[Opening Given records section]

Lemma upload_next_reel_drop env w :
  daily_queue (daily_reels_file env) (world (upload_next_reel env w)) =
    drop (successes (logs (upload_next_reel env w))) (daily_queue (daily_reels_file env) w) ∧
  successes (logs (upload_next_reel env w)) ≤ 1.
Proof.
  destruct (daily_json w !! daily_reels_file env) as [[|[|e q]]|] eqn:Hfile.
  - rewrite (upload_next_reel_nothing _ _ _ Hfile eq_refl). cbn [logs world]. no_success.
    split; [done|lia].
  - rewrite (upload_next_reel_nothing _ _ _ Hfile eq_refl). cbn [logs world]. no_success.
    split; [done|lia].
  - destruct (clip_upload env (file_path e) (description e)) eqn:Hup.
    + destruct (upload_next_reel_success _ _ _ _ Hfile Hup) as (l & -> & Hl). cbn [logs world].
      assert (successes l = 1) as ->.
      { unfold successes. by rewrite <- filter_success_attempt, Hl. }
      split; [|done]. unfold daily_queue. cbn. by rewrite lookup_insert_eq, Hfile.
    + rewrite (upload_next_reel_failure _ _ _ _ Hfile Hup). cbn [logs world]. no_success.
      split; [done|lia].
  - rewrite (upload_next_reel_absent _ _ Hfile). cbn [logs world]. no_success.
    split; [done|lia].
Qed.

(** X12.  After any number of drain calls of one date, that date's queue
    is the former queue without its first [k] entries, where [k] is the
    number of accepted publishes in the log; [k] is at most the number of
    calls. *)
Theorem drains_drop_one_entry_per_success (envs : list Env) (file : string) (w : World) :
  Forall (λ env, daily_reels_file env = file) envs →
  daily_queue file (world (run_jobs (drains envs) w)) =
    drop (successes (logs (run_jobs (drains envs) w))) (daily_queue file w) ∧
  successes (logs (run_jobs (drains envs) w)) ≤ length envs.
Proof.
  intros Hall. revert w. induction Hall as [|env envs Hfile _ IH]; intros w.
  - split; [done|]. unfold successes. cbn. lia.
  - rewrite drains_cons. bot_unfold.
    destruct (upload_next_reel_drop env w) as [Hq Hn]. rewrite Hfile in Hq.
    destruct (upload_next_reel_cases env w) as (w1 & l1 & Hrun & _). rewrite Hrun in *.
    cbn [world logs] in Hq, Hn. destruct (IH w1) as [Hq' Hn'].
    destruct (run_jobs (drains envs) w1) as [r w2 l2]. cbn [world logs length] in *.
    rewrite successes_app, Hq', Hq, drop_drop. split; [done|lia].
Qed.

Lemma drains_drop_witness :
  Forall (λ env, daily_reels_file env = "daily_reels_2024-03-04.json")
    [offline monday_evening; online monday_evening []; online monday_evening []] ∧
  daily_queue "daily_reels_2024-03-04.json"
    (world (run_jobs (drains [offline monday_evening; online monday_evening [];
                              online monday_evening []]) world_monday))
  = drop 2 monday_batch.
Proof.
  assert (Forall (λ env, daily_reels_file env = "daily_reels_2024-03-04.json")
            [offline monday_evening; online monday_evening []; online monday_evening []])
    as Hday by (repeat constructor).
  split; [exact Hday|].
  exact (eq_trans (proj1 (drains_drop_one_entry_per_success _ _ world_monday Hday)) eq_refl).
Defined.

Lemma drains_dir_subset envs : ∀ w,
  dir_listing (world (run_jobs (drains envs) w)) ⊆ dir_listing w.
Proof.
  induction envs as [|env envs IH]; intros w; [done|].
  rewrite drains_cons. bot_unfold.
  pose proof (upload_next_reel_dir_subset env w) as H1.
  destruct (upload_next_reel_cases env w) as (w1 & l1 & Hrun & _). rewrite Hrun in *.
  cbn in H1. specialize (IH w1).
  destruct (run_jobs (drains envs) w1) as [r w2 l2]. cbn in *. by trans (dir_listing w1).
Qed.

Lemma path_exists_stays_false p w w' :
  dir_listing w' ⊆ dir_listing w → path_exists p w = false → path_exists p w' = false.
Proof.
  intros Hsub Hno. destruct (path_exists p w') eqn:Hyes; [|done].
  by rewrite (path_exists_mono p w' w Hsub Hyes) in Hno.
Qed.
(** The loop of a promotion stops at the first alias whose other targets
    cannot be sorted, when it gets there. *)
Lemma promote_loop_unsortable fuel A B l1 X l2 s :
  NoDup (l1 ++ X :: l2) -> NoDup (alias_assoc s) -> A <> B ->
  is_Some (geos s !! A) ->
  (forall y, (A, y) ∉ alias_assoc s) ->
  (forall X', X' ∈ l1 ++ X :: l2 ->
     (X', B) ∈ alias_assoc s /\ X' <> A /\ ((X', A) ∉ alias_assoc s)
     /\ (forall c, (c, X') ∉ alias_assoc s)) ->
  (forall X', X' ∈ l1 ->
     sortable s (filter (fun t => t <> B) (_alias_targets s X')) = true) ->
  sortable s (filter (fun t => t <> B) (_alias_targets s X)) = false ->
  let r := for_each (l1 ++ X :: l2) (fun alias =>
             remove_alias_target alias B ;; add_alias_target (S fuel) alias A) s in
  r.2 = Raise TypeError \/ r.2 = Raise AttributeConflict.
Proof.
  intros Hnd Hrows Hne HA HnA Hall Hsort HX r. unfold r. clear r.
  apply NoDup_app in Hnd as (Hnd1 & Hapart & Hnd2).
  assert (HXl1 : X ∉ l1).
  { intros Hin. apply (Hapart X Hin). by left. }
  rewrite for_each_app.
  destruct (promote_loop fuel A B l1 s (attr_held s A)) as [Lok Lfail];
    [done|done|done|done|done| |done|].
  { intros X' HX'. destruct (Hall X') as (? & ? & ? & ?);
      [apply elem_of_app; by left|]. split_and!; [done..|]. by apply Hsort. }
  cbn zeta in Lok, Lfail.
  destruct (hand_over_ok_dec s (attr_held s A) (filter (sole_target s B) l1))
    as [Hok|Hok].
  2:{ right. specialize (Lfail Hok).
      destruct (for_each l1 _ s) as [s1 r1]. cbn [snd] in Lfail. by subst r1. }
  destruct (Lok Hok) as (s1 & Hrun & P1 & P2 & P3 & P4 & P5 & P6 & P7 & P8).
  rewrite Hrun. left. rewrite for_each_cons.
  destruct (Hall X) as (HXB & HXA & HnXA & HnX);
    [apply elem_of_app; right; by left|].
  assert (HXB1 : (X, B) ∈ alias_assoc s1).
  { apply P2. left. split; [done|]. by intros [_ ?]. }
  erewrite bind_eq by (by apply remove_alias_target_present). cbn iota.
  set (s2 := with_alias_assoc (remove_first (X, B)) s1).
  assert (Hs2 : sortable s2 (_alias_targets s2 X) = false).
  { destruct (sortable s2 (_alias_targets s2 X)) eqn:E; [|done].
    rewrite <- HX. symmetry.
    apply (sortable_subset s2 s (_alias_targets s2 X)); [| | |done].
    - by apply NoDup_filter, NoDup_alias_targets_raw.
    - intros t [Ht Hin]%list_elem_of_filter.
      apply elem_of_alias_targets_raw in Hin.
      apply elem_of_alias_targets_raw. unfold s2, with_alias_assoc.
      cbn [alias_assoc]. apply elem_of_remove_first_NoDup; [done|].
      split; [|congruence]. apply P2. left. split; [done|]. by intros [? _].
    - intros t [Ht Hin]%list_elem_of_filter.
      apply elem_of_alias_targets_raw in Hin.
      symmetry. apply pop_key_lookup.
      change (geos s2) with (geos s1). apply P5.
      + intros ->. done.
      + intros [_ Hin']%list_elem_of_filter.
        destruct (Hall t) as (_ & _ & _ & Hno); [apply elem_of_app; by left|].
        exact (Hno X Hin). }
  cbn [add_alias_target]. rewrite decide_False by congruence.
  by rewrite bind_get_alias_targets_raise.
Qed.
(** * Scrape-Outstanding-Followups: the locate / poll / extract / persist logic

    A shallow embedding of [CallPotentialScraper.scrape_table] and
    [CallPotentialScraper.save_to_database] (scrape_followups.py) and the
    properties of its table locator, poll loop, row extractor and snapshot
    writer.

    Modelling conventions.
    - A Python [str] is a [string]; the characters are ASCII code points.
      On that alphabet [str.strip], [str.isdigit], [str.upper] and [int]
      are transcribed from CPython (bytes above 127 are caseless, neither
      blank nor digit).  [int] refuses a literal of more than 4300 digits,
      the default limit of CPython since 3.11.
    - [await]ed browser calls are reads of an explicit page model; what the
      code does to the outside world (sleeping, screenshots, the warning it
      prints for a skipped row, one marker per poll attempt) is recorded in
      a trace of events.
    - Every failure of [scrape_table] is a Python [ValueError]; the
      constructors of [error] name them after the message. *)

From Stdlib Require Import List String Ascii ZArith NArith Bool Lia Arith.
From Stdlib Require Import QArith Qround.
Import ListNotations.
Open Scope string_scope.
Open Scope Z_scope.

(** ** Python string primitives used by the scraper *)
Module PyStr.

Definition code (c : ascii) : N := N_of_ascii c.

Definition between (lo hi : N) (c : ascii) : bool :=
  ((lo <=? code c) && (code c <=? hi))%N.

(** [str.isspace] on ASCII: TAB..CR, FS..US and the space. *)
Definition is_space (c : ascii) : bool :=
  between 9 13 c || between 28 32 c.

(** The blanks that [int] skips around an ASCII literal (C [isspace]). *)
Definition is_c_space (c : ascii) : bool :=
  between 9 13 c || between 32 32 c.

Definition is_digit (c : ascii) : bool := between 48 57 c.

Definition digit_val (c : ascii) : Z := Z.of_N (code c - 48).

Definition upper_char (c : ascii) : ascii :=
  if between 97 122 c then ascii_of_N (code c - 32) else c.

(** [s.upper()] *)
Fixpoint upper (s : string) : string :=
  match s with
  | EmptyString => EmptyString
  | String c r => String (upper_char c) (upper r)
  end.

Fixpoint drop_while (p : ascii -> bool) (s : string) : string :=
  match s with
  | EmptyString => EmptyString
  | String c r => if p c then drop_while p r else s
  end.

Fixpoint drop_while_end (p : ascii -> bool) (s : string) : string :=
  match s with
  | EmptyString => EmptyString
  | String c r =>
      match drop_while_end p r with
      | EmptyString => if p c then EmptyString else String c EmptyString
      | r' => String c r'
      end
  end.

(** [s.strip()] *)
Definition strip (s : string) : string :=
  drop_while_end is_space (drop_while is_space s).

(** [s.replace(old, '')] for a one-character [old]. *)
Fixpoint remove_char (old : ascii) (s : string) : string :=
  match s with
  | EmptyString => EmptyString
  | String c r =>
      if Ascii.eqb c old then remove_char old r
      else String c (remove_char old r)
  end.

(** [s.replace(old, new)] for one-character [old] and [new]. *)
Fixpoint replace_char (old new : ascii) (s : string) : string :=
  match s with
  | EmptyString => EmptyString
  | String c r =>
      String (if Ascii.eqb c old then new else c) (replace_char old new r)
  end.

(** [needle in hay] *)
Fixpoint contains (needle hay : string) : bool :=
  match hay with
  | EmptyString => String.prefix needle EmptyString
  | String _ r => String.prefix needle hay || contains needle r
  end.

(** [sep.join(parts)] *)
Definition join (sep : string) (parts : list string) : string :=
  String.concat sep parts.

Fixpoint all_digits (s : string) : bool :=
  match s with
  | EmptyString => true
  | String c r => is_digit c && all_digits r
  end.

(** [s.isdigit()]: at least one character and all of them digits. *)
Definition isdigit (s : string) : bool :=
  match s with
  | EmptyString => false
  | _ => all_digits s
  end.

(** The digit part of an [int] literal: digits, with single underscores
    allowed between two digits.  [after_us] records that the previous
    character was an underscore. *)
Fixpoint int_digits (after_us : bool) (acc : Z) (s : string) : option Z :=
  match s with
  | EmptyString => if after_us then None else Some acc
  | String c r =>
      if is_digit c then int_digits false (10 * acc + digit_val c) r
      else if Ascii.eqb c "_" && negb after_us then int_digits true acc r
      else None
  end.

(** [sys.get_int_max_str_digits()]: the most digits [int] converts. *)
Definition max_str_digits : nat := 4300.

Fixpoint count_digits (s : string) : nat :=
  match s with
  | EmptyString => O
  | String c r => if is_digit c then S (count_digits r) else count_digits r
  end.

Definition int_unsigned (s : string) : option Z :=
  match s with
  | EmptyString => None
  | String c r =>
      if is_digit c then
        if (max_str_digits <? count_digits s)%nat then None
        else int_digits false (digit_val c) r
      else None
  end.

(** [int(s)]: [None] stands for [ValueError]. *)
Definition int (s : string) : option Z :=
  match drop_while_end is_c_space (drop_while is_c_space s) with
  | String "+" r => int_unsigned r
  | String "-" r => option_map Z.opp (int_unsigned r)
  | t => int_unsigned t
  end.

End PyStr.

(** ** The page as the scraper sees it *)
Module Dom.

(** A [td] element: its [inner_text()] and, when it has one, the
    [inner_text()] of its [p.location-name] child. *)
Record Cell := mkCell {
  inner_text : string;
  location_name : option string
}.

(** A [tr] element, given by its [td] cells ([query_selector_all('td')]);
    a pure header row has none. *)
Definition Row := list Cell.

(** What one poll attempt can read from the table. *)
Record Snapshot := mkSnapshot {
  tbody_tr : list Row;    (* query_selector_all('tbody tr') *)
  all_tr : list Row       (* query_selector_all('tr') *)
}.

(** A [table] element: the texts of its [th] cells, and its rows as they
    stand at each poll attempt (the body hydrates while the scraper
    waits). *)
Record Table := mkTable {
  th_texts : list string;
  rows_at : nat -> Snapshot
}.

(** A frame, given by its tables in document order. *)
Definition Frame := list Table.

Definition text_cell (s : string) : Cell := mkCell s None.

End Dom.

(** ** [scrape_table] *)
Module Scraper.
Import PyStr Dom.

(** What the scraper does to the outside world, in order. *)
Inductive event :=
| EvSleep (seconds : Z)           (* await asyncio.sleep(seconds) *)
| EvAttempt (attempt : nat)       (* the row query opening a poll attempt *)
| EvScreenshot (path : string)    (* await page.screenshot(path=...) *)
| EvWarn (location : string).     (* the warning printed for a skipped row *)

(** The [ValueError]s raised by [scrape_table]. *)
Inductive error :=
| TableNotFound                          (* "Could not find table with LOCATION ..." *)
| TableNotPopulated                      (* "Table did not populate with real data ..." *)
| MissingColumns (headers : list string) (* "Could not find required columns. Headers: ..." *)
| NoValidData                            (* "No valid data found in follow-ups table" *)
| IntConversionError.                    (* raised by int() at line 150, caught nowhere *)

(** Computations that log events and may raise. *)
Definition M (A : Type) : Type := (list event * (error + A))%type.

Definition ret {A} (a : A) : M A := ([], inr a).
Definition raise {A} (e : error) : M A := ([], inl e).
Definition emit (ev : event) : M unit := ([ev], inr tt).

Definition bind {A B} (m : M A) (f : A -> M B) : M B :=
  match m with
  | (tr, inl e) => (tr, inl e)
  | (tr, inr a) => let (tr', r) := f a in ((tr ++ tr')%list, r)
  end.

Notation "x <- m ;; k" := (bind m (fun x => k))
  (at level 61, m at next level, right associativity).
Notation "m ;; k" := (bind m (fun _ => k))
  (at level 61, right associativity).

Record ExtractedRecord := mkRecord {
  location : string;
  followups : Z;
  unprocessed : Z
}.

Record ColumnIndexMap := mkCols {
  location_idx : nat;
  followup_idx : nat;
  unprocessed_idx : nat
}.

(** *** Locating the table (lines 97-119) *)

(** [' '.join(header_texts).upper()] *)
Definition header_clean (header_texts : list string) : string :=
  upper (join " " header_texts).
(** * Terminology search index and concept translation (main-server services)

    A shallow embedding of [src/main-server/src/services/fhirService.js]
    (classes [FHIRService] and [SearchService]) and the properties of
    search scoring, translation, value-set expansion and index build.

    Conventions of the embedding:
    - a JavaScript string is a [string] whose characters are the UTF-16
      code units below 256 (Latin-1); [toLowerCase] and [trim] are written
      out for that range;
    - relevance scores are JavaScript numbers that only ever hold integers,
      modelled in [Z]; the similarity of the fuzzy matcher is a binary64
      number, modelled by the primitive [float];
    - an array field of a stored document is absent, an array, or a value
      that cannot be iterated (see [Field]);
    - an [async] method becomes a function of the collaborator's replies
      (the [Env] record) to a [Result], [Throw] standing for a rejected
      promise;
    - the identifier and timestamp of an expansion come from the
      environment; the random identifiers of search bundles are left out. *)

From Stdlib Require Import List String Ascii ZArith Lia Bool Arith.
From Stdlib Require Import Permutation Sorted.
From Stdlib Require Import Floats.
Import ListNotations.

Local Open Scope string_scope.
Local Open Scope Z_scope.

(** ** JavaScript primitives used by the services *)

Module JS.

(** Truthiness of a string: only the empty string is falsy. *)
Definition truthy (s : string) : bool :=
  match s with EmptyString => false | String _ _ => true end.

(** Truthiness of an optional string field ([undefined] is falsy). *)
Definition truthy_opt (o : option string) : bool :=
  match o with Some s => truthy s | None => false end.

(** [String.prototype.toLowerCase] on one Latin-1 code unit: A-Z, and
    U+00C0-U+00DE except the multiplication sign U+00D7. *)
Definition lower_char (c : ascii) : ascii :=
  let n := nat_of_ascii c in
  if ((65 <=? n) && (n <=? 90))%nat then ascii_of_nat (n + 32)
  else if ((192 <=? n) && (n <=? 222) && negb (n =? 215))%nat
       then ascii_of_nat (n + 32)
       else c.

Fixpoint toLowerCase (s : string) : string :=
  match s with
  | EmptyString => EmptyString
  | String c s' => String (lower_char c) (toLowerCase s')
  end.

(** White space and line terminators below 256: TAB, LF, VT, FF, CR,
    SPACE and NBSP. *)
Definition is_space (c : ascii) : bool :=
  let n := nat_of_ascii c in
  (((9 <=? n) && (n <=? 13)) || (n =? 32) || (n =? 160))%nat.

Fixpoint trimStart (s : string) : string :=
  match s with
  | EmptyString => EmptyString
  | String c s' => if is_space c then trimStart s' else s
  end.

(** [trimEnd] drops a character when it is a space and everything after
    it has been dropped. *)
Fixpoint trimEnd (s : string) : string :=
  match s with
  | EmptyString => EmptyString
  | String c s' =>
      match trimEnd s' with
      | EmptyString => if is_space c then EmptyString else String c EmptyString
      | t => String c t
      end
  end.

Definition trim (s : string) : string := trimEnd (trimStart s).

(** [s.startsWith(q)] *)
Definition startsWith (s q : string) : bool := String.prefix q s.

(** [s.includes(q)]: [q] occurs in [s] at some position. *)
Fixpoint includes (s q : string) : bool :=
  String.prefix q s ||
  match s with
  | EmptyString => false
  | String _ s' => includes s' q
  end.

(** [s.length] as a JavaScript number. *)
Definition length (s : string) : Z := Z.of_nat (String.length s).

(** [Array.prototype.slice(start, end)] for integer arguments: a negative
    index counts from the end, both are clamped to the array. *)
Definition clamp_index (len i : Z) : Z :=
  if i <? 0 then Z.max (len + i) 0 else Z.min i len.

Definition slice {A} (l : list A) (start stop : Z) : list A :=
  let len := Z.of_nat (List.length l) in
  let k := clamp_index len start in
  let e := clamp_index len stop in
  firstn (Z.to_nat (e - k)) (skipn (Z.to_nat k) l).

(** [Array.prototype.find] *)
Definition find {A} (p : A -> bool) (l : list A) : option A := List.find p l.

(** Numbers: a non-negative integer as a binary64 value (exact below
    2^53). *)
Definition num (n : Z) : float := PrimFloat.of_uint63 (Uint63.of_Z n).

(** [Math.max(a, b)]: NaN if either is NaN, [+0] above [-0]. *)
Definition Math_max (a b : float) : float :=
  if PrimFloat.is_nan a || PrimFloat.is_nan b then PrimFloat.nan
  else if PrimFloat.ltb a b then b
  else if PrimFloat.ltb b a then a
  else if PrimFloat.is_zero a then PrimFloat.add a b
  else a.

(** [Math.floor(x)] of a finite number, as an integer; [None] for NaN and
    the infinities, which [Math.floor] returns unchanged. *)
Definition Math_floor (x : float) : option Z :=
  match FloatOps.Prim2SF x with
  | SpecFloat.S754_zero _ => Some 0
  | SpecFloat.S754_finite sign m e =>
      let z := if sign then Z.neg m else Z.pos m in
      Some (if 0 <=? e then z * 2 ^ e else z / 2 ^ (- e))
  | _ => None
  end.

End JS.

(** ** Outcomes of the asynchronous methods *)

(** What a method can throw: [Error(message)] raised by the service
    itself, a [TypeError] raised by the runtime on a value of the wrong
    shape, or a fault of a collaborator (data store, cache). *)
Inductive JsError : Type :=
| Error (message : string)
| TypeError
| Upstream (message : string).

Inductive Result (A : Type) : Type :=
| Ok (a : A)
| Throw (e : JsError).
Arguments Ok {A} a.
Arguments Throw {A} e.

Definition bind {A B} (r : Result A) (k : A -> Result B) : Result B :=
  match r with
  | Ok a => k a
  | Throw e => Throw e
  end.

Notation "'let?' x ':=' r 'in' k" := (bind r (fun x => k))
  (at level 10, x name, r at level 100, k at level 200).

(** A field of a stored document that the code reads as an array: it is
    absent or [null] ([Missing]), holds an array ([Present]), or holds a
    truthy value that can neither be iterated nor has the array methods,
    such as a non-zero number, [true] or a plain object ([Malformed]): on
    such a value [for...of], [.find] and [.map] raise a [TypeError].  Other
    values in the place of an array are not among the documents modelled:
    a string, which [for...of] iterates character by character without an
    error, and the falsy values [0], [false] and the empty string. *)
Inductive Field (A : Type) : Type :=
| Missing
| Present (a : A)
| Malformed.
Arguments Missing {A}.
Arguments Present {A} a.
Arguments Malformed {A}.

[Closing Given records section]

Work item: Nothing but the lines above from the one containing "is the former" through the one containing "daily_queue file (world" should appear in the answer, each repeated exactly.

Expected answer:
    is the former queue without its first [k] entries, where [k] is the
    number of accepted publishes in the log; [k] is at most the number of
    calls. *)
Theorem drains_drop_one_entry_per_success (envs : list Env) (file : string) (w : World) :
  Forall (λ env, daily_reels_file env = file) envs →
  daily_queue file (world (run_jobs (drains envs) w)) =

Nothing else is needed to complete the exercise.